IRL Support Mains also tend to be incredibly intuitive judges of character. In Overwatch, it doesn’t help the team to boost a player’s damage if they aren’t hitting any of their shots. You have to choose who to support and when. You have to save your ultimate ability for the critical time in a fight and use it to turn the tide. In real life, we are drawn to people who want to improve. I love to help people who are proven to be coachable…those who receive advice from others and use it to make themselves exponentially better. I will give the world to someone who is coachable and is driven to get better. This ability to identify talent and desire finds those “diamonds in the rough” and takes away the rough, leaving pure diamonds in their wake. This is probably one of the reasons that I’ve recently shifted my streaming focus to the field of coworking. Not only do I have things that need to get done, but I get to spend my streaming time encouraging others to get their work done. Coworking streaming, in fact, might be one of the ultimate online examples of IRL Support Main work.

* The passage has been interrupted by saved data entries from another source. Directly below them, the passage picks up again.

(* ===== verification/GoHoare.v ===== *)
(** Postconditions of handlers: a unary program logic for the monad of GoRuntime.v,
    with a rule for every construct the handlers are made of. *)

From S2P Require Import Prelude GoRuntime.

(** ** Runs under an invariant

    Started in a state with [I], [m] ends in one, whatever its outcome, and what it
    returns satisfies [P]. *)
Definition ensures {W A} (I : W -> Prop) (m : Go W A) (P : A -> Prop) : Prop :=
  forall w, I w -> I (snd (m w)) /\ (forall a, fst (m w) = Returned a -> P a).

Section Ensures.
Context {W : Type} (I : W -> Prop).

Lemma ensures_ret {A} (a : A) (P : A -> Prop) : P a -> ensures I (gret a) P.
Proof. intros HP w Hw. split; [done|]. by intros ? [= <-]. Qed.

Lemma ensures_panic {A} (P : A -> Prop) : ensures I gpanic P.
Proof. intros w Hw. by split. Qed.

Lemma ensures_bind {A B} (m : Go W A) (k : A -> Go W B) Q P :
  ensures I m Q -> (forall a, Q a -> ensures I (k a) P) -> ensures I (gbind m k) P.
Proof.
  intros Hm Hk w Hw. destruct (Hm w Hw) as [Hi Hq]. unfold gbind. destruct (m w) as [[a| |] w']; [|by split..].
  apply Hk; [by apply Hq|done].
Qed.

Lemma ensures_weaken {A} (m : Go W A) (Q P : A -> Prop) :
  ensures I m Q -> (forall a, Q a -> P a) -> ensures I m P.
Proof. intros Hm Hq w Hw. destruct (Hm w Hw) as [? Hr]. split; [done|]. eauto. Qed.

Lemma ensures_deref {A} (o : option A) (P : A -> Prop) : (forall a, o = Some a -> P a) -> ensures I (gderef o) P.
Proof. intros HP. destruct o; [apply ensures_ret; auto|apply ensures_panic]. Qed.

Lemma ensures_try {A B} (m : Go W (res A)) f (k : A -> Go W (res B)) Q P :
  ensures I m (fun r => match r with OK a => Q a | Err _ => True end) -> (forall e, P (Err e)) ->
  (forall a, Q a -> ensures I (k a) P) -> ensures I (gtry m f k) P.
Proof. intros Hm He Hk. eapply ensures_bind; [exact Hm|]. intros [a|e] Hq; [by apply Hk|by apply ensures_ret]. Qed.

Lemma ensures_guard {B} c e (k : Go W (res B)) P : P (Err e) -> ensures I k P -> ensures I (gguard c e k) P.
Proof. intros He Hk. destruct c; [done|]. by apply ensures_ret. Qed.

(** What is returned, without the state. *)
Lemma ensures_returned {A} (m : Go W A) P w a w' : ensures I m P -> I w -> m w = (Returned a, w') -> P a /\ I w'.
Proof. intros Hm Hw Hr. destruct (Hm w Hw) as [Hi Hp]. rewrite Hr in *. auto. Qed.

Lemma ensures_fuel {A} (P : A -> Prop) : ensures I gfuel P.
Proof. intros w Hw. by split. Qed.

(** A frame that determines the invariant is as good as the invariant. *)
Lemma ensures_keeps {X A} (F : W -> X) (m : Go W A) :
  keeps F m -> (forall w w', F w' = F w -> I w -> I w') -> ensures I m (fun _ => True).
Proof. intros Hm Hi w Hw. split; [|done]. apply (Hi w); [apply Hm|done]. Qed.

(** What a run returned, as a fact about the run itself. *)
Lemma ensures_ran {A} (m : Go W A) : ensures I m (fun _ => True) ->
  ensures I m (fun a => exists w w', m w = (Returned a, w')).
Proof.
  intros Hm w Hw. destruct (Hm w Hw) as [Hi _]. split; [done|]. intros a Ha. exists w, (snd (m w)). rewrite <-Ha. by destruct (m w).
Qed.
End Ensures.

Section World_ensures.
Context {DB S T : Type} (I : World DB S T -> Prop).

Lemma ensures_svc_read {A} (f : S -> A) (P : A -> Prop) : (forall w, I w -> P (f (w_svc w))) -> ensures I (svc_read f) P.
Proof. intros HP w Hw. split; [done|]. intros a [= <-]. by apply HP. Qed.
End World_ensures.

(** Invariants of the service's record only. *)
Section Service_ensures.
Context {DB S T : Type} (J : S -> Prop).
Abbreviation I := (fun w : World DB S T => J (w_svc w)).

Lemma ensures_remote {A} (f : nat -> A) (P : A -> Prop) : (forall n, P (f n)) -> ensures I (remote f) P.
Proof. intros HP w Hw. split; [done|]. intros a [= <-]. apply HP. Qed.

Lemma ensures_svc_modify (f : S -> S) (P : unit -> Prop) : (forall s, J s -> J (f s)) -> P tt -> ensures I (svc_modify f) P.
Proof. intros Hf HP w Hw. split; [by apply Hf|]. by intros []. Qed.
End Service_ensures.
(* ===== verification/Paths.v ===== *)
(** internal/util/filesystem.go: ExpandPath, with the parts of [path/filepath] it
    calls, and the path of the signing keys of the embedded OAuth 2.0 server
    (server/rest/rest.go).

    The elements of a path are what is between its slashes.  Expanding a path that
    starts with a tilde appends its elements to those of the home directory;
    cleaning a path is idempotent. *)

From Stdlib Require Import Ascii.
From S2P Require Import Prelude GoRuntime GoStrings Util GoText.

(** ** path/filepath on Unix *)

Definition slash : ascii := "/".

(** The elements that are kept, the last one first in [stack]: empty elements and
    dots are dropped, and ".." removes the element before it; at the beginning it is
    dropped from a rooted path and kept in a relative one. *)
Fixpoint clean_from (rooted : bool) (stack elems : list string) : list string :=
  match elems with
  | [] => reverse stack
  | e :: elems =>
      if bool_decide (e = "" \/ e = ".") then clean_from rooted stack elems
      else if bool_decide (e = "..") then
        match stack with
        | [] => clean_from rooted (if rooted then [] else [".."]) elems
        | top :: below => clean_from rooted (if bool_decide (top = "..") then ".." :: stack else below) elems
        end
      else clean_from rooted (e :: stack) elems
  end.

Definition is_rooted (path : string) : bool := strings_HasPrefix path "/".

Definition clean_elements (path : string) : list string := clean_from (is_rooted path) [] (strings_Split path slash).

Definition from_elements (rooted : bool) (elems : list string) : string :=
  let s := strings_Join elems "/" in
  if rooted then "/" +:+ s else if bool_decide (s = "") then "." else s.

Definition filepath_Clean (path : string) : string := from_elements (is_rooted path) (clean_elements path).

(** [filepath.Join(elem...)]: from the first element that is not empty on. *)
Fixpoint filepath_Join (elem : list string) : string :=
  match elem with
  | [] => ""
  | e :: rest => if bool_decide (e = "") then filepath_Join rest else filepath_Clean (strings_Join elem "/")
  end.

(** ** filesystem.go *)

(** [home] is the answer of [os.UserHomeDir()]. *)
Definition ExpandPath (home : res string) (path : string) : res string :=
  match home with
  | Err e => Err (EWrap "could not find retrieve current user" e)
  | OK home =>
      let '(out, found) := strings_CutPrefix path "~" in
      OK (if found : bool then filepath_Join [home; out] else out)
  end.

(** The path that the function of [oauth2.WithSigningKeysFunc] loads the keys from. *)
Definition signing_keys_path (home : res string) (keyPath : string) : string :=
  match ExpandPath home keyPath with Err _ => "." | OK path => path end.

(** ** Cleaning *)

(** An element that cleaning keeps. *)
Definition plain (e : string) : Prop := e <> "" /\ e <> "." /\ e <> ".." /\ slash ∉ String.list_ascii_of_string e.

Definition no_slash (e : string) : Prop := slash ∉ String.list_ascii_of_string e.

Lemma split_no_slash s : Forall no_slash (strings_Split s slash).
Proof.
  unfold no_slash. induction s as [|c s IH]; cbn [strings_Split]; [repeat constructor; set_solver|].
  case_bool_decide; [constructor; [set_solver|done]|].
  destruct (strings_Split s slash) as [|x l]; [repeat constructor; set_solver|].
  apply Forall_cons in IH as [Hx Hl]. constructor; [|done]. cbn. set_solver.
Qed.

Lemma split_join elems : elems <> [] -> Forall no_slash elems -> strings_Split (strings_Join elems "/") slash = elems.
Proof.
  intros Hne Hs. destruct elems as [|e elems]; [done|]. clear Hne. revert e Hs.
  induction elems as [|e' elems IH]; intros e [He Hs]%Forall_cons; [by apply split_none|].
  rewrite join_cons. change (e +:+ "/" +:+ ?s) with (e +:+ String slash s). rewrite split_app, IH, split_none by done. done.
Qed.

(** What is left after cleaning: plain elements, behind some ".." in a relative path. *)
Definition cleaned (rooted : bool) (elems : list string) : Prop :=
  exists n l, elems = replicate n ".." ++ l /\ Forall plain l /\ (rooted = true -> n = 0).

Lemma cleaned_rev rooted top below : cleaned rooted (reverse (top :: below)) ->
  (top = ".." /\ rooted = false /\ exists n, reverse (top :: below) = replicate (S n) "..") \/
  (plain top /\ cleaned rooted (reverse below)).
Proof.
  rewrite reverse_cons. intros (n & l & Heq & Hl & Hn). destruct l as [|x l _] using rev_ind.
  - rewrite app_nil_r in Heq. destruct n as [|n]; [by destruct (reverse below)|]. left. rewrite replicate_S_end in Heq.
    apply app_inj_tail in Heq as [-> ->]. split_and!; [done|destruct rooted; [by specialize (Hn eq_refl)|done]|].
    exists n. by rewrite <-replicate_S_end.
  - right. rewrite app_assoc in Heq. apply app_inj_tail in Heq as [Heq ->]. apply Forall_app in Hl as [Hl Hx].
    rewrite Forall_singleton in Hx. split; [done|]. by exists n, l.
Qed.

Lemma clean_from_cleaned rooted stack elems : Forall no_slash elems -> cleaned rooted (reverse stack) ->
  cleaned rooted (clean_from rooted stack elems).
Proof.
  revert stack. induction elems as [|e elems IH]; intros stack Hs Hst; [done|]. apply Forall_cons in Hs as [He Hs].
  cbn [clean_from]. case_bool_decide as H1; [by apply IH|]. case_bool_decide as H2.
  - subst e. destruct stack as [|top below].
    + apply IH; [done|]. destruct rooted; [done|]. exists 1, []. by split_and!; [|constructor|].
    + apply IH; [done|]. destruct (cleaned_rev _ _ _ Hst) as [(-> & -> & n & Hr)|[Hp Hb]].
      * rewrite bool_decide_eq_true_2 by done. rewrite reverse_cons, Hr. exists (S (S n)), [].
        split_and!; [by rewrite app_nil_r, <-replicate_S_end|constructor|done].
      * rewrite bool_decide_eq_false_2; [done|]. by destruct Hp as (_ & _ & ? & _).
  - apply IH; [done|]. rewrite reverse_cons. destruct Hst as (n & l & -> & Hl & Hn). exists n, (l ++ [e]).
    split_and!; [by rewrite app_assoc| |done]. apply Forall_app. split; [done|]. apply Forall_singleton.
    split_and!; [by intros ->; apply H1; left|by intros ->; apply H1; right|done|done].
Qed.

Lemma clean_from_plain rooted stack l rest : Forall plain l ->
  clean_from rooted stack (l ++ rest) = clean_from rooted (reverse l ++ stack) rest.
Proof.
  intros Hl. revert stack. induction Hl as [|e l (H1 & H2 & H3 & _) _ IH]; intros stack; [done|]. cbn [clean_from app].
  rewrite bool_decide_eq_false_2 by naive_solver. rewrite bool_decide_eq_false_2 by done.
  rewrite IH, reverse_cons, <-app_assoc. done.
Qed.

Lemma clean_from_dots n k rest :
  clean_from false (replicate k "..") (replicate n ".." ++ rest) = clean_from false (replicate (n + k) "..") rest.
Proof.
  revert k. induction n as [|n IH]; intros k; [done|]. replace (S n + k) with (n + S k) by lia. rewrite <-IH.
  cbn [replicate app clean_from]. rewrite bool_decide_eq_false_2 by naive_solver. rewrite bool_decide_eq_true_2 by done.
  by destruct k.
Qed.

(** Elements that are clean stay as they are. *)
Lemma clean_from_clean rooted elems : cleaned rooted elems -> clean_from rooted [] elems = elems.
Proof.
  intros (n & l & -> & Hl & Hn). rewrite <-(app_nil_r l) at 1. destruct rooted.
  - rewrite (Hn eq_refl). cbn [replicate app]. rewrite clean_from_plain by done. cbn [clean_from]. by rewrite app_nil_r, reverse_involutive.
  - rewrite (clean_from_dots n 0 (l ++ []) : clean_from false [] _ = _), Nat.add_0_r, clean_from_plain by done.
    cbn [clean_from]. rewrite reverse_app, reverse_involutive. f_equal. by rewrite reverse_replicate.
Qed.

Lemma clean_elements_cleaned path : cleaned (is_rooted path) (clean_elements path).
Proof. apply clean_from_cleaned; [apply split_no_slash|]. by exists 0, []. Qed.

Lemma cleaned_no_slash rooted elems : cleaned rooted elems -> Forall no_slash elems /\ Forall (fun e => e <> "") elems.
Proof.
  intros (n & l & -> & Hl & _). rewrite !Forall_app. split_and!.
  - apply Forall_replicate. unfold no_slash. cbn. set_solver.
  - eapply Forall_impl; [exact Hl|]. by intros e (_ & _ & _ & ?).
  - by apply Forall_replicate.
  - eapply Forall_impl; [exact Hl|]. by intros e (? & _).
Qed.

Lemma join_empty elems : Forall (fun e => e <> "") elems -> strings_Join elems "/" = "" -> elems = [].
Proof. destruct 1 as [|e [|e' l] He]; [done|done|]. rewrite join_cons. by destruct e. Qed.

Lemma from_elements_read rooted elems : cleaned rooted elems ->
  is_rooted (from_elements rooted elems) = rooted /\ clean_elements (from_elements rooted elems) = elems.
Proof.
  intros Hc. destruct (cleaned_no_slash _ _ Hc) as [Hs Hne]. unfold from_elements.
  destruct rooted.
  - assert (Hr : is_rooted ("/" +:+ strings_Join elems "/") = true) by (unfold is_rooted, strings_HasPrefix; apply (prefix_app "/")).
    split; [done|]. unfold clean_elements. rewrite Hr.
    change ("/" +:+ ?s) with (String slash s). cbn [strings_Split]. rewrite bool_decide_eq_true_2 by done.
    cbn [clean_from]. rewrite bool_decide_eq_true_2 by (by left). destruct elems as [|e l]; [done|].
    rewrite split_join by done. by apply clean_from_clean.
  - case_bool_decide as He; [apply join_empty in He as ->; done|]. destruct elems as [|e l]; [done|].
    assert (Hr : is_rooted (strings_Join (e :: l) "/") = false).
    { apply Forall_cons in Hs as [Hse _]. apply Forall_cons in Hne as [Hee _]. destruct e as [|c e]; [done|].
      unfold is_rooted, strings_HasPrefix. assert (c <> slash) by (intros ->; apply Hse; cbn; set_solver).
      destruct (String.prefix "/" _) eqn:E; [|done]. apply prefix_spec in E as [b Hb].
      destruct l; [|rewrite join_cons in Hb]; by injection Hb. }
    split; [done|]. unfold clean_elements. rewrite Hr, split_join by done. by apply clean_from_clean.
Qed.

(** Cleaning a path again changes nothing. *)
Theorem clean_idempotent path : filepath_Clean (filepath_Clean path) = filepath_Clean path.
Proof.
  unfold filepath_Clean at 1 3. destruct (from_elements_read _ _ (clean_elements_cleaned path)) as [Hr He].
  fold (filepath_Clean path) in Hr, He. by rewrite Hr, He.
Qed.

(** ** Expanding *)

(** The elements of what follows the tilde, without those that cleaning drops. *)
Definition kept (p : string) : list string := filter (fun e => e <> "" /\ e <> ".") (strings_Split p slash).

Lemma clean_from_kept rooted stack elems : clean_from rooted stack (filter (fun e => e <> "" /\ e <> ".") elems) = clean_from rooted stack elems.
Proof.
  revert stack. induction elems as [|e elems IH]; intros stack; [done|]. cbn [clean_from].
  case_bool_decide as H1; [rewrite filter_cons_False by naive_solver; apply IH|].
  rewrite filter_cons_True by naive_solver. cbn [clean_from]. rewrite bool_decide_eq_false_2 by done.
  case_bool_decide; [destruct stack|]; apply IH.
Qed.

Lemma split_rooted home : is_rooted home = true -> exists l, strings_Split home slash = "" :: l.
Proof.
  unfold is_rooted, strings_HasPrefix. intros (b & ->)%prefix_spec. change ("/" +:+ b) with (String slash b).
  cbn [strings_Split]. rewrite bool_decide_eq_true_2 by done. by eexists.
Qed.

(** A path that starts with a tilde lies in the home directory, at what follows the
    tilde, as long as that has no ".."; in particular "~user/x" is the folder "user"
    in the home directory of the caller.  Every other path is left as it is, but
    only when the home directory is known. *)
Theorem expand_path_correct home path :
  (forall p, path = "~" +:+ p -> is_rooted home = true -> ".." ∉ strings_Split p slash ->
     exists out, ExpandPath (OK home) path = OK out /\ is_rooted out = true /\
       clean_elements out = clean_elements home ++ kept p) /\
  (strings_HasPrefix path "~" = false -> ExpandPath (OK home) path = OK path) /\
  (forall e, exists e', ExpandPath (Err e) path = Err e' /\ signing_keys_path (Err e) path = ".").
Proof.
  unfold ExpandPath, strings_CutPrefix. split_and!; [|by intros ->|by intros e; eexists].
  intros p -> Hroot Hdots. assert (Hpre : strings_HasPrefix ("~" +:+ p) "~" = true) by apply (prefix_app "~").
  rewrite Hpre. eexists. split; [reflexivity|]. change (str_drop _ ("~" +:+ p)) with (str_drop 0 p).
  assert (Hh : home <> "") by (by intros ->). cbn [filepath_Join]. rewrite bool_decide_eq_false_2 by done.
  assert (Hd : str_drop 0 p = p) by (by destruct p). rewrite Hd, join_cons. cbn [strings_Join].
  change (home +:+ "/" +:+ p) with (home +:+ String slash p).
  assert (Hr : is_rooted (home +:+ String slash p) = true).
  { unfold is_rooted, strings_HasPrefix in *. apply prefix_spec in Hroot as (b & ->). rewrite str_append_assoc. apply (prefix_app "/"). }
  pose proof (from_elements_read _ _ (clean_elements_cleaned (home +:+ String slash p))) as [Hr' He].
  fold (filepath_Clean (home +:+ String slash p)) in Hr', He. rewrite Hr', Hr. split; [done|]. rewrite He.
  unfold clean_elements at 1. rewrite Hr, split_app. pose proof (clean_elements_cleaned home) as Hclean.
  unfold clean_elements in *. rewrite Hroot in *. destruct Hclean as (n & l & Hl & Hplain & Hn). rewrite (Hn eq_refl) in Hl. cbn in Hl.
  assert (Hgen : forall stack elems, clean_from true stack (elems ++ strings_Split p slash)
    = clean_from true (reverse (clean_from true stack elems)) (strings_Split p slash)).
  { intros stack elems. revert stack. induction elems as [|e elems IH]; intros stack; cbn [clean_from app];
      [by rewrite reverse_involutive|]. repeat case_bool_decide; try destruct stack; apply IH. }
  rewrite Hgen, Hl, <-clean_from_kept. fold (kept p). rewrite <-(app_nil_r (kept p)) at 1.
  rewrite clean_from_plain; [cbn [clean_from]; by rewrite reverse_app, !reverse_involutive|].
  apply Forall_forall. intros e [[H1 H2] Hin]%list_elem_of_filter. split_and!; [done|done|by intros ->|].
  by apply (proj1 (Forall_forall _ _) (split_no_slash p)).
Qed.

I am proud to be a support main, both in gaming and in real life. Identifying and leaning into my gaming preference has made me a more effective human being in the rest of the world. I don’t sweat others taking advantage of me or not wanting my help because there will always be others who come after who actually need it. While I still wonder sometimes if my encouragement and support of other streamers and makers in the world is seen as a weakness or a covert desire for something else, I ultimately decided that being an encourager doesn’t cost me anything, helps others, and provides me with happiness apart from the views that detractors would hurl towards my cheering. I’d rather be a force for encouragement and IRL Support in the world more than I’d rather not give it out of fear and have other people miss out on it. If you’re living the IRL Support Main lifestyle, I’d encourage you to do the same. Grab your own Caduceus staff, get into the IRL fight, and start finding those DPS mains to charge up.